* **ABOUT THIS TASK**:
An unaltered copy of the listing below is required.

**** LISTED ENTRIES ****

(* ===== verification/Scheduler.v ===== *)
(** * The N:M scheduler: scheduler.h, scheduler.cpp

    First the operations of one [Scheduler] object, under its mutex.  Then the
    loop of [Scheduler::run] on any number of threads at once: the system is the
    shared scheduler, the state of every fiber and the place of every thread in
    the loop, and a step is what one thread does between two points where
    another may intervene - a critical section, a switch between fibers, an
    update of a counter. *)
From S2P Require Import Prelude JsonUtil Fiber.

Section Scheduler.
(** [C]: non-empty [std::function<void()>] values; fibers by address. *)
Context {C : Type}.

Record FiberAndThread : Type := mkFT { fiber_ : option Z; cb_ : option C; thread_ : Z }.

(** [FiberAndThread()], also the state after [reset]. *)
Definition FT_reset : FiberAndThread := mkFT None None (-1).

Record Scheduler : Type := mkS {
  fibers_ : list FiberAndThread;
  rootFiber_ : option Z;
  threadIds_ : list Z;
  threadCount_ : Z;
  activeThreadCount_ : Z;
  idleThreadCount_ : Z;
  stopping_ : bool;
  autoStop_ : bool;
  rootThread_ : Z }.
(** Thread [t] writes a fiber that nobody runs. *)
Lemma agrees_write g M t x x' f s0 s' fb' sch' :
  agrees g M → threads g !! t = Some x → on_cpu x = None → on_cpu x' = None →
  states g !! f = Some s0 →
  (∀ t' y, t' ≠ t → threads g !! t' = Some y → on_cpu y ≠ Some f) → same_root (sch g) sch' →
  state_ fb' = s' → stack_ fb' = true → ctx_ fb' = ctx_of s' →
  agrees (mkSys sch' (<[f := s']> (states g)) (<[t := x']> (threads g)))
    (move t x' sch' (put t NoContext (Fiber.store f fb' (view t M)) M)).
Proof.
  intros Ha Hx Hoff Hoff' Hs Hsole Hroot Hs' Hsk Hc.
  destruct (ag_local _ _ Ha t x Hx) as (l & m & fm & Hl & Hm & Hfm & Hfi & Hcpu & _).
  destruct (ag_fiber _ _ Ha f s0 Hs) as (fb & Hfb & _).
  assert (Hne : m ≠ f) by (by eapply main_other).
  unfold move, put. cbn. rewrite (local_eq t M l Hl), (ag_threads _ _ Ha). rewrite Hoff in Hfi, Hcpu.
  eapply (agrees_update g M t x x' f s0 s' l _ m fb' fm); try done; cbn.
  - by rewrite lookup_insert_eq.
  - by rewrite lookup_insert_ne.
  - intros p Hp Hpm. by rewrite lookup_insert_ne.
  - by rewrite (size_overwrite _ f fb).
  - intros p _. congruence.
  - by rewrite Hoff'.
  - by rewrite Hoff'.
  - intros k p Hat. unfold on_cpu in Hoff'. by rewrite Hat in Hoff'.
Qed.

****

* **ANSWER AREA**:
(* ===== verification/Scheduler.v ===== *)
(** * The N:M scheduler: scheduler.h, scheduler.cpp

    First the operations of one [Scheduler] object, under its mutex.  Then the
    loop of [Scheduler::run] on any number of threads at once: the system is the
    shared scheduler, the state of every fiber and the place of every thread in
    the loop, and a step is what one thread does between two points where
    another may intervene - a critical section, a switch between fibers, an
    update of a counter. *)
From S2P Require Import Prelude JsonUtil Fiber.

Section Scheduler.
(** [C]: non-empty [std::function<void()>] values; fibers by address. *)
Context {C : Type}.

Record FiberAndThread : Type := mkFT { fiber_ : option Z; cb_ : option C; thread_ : Z }.

(** [FiberAndThread()], also the state after [reset]. *)
Definition FT_reset : FiberAndThread := mkFT None None (-1).

Record Scheduler : Type := mkS {
  fibers_ : list FiberAndThread;
  rootFiber_ : option Z;
  threadIds_ : list Z;
  threadCount_ : Z;
  activeThreadCount_ : Z;
  idleThreadCount_ : Z;
  stopping_ : bool;
  autoStop_ : bool;
  rootThread_ : Z }.
(** Thread [t] writes a fiber that nobody runs. *)
Lemma agrees_write g M t x x' f s0 s' fb' sch' :
  agrees g M → threads g !! t = Some x → on_cpu x = None → on_cpu x' = None →
  states g !! f = Some s0 →
  (∀ t' y, t' ≠ t → threads g !! t' = Some y → on_cpu y ≠ Some f) → same_root (sch g) sch' →
  state_ fb' = s' → stack_ fb' = true → ctx_ fb' = ctx_of s' →
  agrees (mkSys sch' (<[f := s']> (states g)) (<[t := x']> (threads g)))
    (move t x' sch' (put t NoContext (Fiber.store f fb' (view t M)) M)).
Proof.
  intros Ha Hx Hoff Hoff' Hs Hsole Hroot Hs' Hsk Hc.
  destruct (ag_local _ _ Ha t x Hx) as (l & m & fm & Hl & Hm & Hfm & Hfi & Hcpu & _).
  destruct (ag_fiber _ _ Ha f s0 Hs) as (fb & Hfb & _).
  assert (Hne : m ≠ f) by (by eapply main_other).
  unfold move, put. cbn. rewrite (local_eq t M l Hl), (ag_threads _ _ Ha). rewrite Hoff in Hfi, Hcpu.
  eapply (agrees_update g M t x x' f s0 s' l _ m fb' fm); try done; cbn.
  - by rewrite lookup_insert_eq.
  - by rewrite lookup_insert_ne.
  - intros p Hp Hpm. by rewrite lookup_insert_ne.
  - by rewrite (size_overwrite _ f fb).
  - intros p _. congruence.
  - by rewrite Hoff'.
  - by rewrite Hoff'.
  - intros k p Hat. unfold on_cpu in Hoff'. by rewrite Hat in Hoff'.
Qed.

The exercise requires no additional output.